/---

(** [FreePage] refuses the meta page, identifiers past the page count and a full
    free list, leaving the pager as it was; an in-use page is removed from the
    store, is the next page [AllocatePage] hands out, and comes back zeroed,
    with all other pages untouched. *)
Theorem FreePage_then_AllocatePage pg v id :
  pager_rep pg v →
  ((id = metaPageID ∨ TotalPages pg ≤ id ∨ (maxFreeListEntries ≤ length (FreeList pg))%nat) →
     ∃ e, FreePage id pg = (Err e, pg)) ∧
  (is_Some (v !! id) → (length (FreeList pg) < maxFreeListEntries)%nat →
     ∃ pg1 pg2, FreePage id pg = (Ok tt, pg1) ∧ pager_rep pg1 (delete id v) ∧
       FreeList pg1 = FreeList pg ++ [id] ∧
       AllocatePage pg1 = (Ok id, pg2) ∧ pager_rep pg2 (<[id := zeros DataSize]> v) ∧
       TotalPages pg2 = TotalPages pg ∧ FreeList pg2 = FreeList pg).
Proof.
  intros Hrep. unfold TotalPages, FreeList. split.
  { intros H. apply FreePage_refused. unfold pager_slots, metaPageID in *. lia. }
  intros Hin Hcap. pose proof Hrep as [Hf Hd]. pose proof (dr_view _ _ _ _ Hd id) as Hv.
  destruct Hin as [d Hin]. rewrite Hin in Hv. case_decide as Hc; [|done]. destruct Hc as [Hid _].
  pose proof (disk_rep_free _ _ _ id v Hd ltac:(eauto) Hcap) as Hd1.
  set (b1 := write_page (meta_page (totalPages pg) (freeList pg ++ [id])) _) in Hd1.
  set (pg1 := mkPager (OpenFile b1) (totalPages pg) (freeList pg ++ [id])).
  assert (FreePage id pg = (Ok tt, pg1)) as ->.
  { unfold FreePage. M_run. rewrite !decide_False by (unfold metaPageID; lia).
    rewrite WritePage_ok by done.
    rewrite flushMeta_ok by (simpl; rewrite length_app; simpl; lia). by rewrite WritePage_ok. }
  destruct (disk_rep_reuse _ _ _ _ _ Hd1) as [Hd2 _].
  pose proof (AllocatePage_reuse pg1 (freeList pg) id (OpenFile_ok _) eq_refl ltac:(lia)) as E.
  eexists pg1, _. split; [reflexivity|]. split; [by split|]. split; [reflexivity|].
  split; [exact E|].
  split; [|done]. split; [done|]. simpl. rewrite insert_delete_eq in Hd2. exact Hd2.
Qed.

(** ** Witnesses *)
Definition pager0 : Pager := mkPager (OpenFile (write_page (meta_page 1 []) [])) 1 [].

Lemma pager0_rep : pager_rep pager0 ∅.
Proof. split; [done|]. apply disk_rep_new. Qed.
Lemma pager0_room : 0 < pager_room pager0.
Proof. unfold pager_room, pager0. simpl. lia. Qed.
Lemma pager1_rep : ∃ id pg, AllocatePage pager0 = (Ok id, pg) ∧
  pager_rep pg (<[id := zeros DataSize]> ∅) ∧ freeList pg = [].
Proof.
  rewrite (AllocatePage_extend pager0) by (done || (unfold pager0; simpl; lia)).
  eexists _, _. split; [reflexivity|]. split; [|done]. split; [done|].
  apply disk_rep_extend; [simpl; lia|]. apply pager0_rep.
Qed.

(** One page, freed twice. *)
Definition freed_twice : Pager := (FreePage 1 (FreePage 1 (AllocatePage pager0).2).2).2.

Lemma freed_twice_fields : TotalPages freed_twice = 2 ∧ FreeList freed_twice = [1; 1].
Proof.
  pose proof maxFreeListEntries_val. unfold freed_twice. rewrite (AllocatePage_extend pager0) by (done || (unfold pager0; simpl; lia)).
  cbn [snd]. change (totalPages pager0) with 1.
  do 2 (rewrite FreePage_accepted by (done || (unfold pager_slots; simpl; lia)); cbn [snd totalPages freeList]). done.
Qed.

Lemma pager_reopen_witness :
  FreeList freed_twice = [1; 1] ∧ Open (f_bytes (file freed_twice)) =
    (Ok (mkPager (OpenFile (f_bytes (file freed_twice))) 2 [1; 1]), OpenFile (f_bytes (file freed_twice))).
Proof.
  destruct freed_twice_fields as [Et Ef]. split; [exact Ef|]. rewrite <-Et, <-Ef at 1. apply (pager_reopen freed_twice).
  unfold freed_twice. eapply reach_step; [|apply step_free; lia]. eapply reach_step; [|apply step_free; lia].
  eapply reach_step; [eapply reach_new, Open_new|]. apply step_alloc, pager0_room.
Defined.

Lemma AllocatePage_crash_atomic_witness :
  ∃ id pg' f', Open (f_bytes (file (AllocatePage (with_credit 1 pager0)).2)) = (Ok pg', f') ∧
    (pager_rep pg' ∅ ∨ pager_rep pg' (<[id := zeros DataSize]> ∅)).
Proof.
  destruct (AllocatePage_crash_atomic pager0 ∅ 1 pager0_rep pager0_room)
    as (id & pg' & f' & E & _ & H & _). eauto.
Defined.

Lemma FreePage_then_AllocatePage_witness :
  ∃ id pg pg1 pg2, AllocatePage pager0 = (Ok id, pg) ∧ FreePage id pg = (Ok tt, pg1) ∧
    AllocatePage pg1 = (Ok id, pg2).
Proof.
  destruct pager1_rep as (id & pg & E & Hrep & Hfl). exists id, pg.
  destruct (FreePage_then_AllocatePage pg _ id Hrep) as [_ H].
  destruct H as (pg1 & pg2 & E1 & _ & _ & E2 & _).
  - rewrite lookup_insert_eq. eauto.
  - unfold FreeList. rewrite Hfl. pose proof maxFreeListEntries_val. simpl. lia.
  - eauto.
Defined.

\---

§ **Problem to work on**
Your response must be one number, namely how many lines of the data contain the string "ltac".

§ **Output for this exercise**
2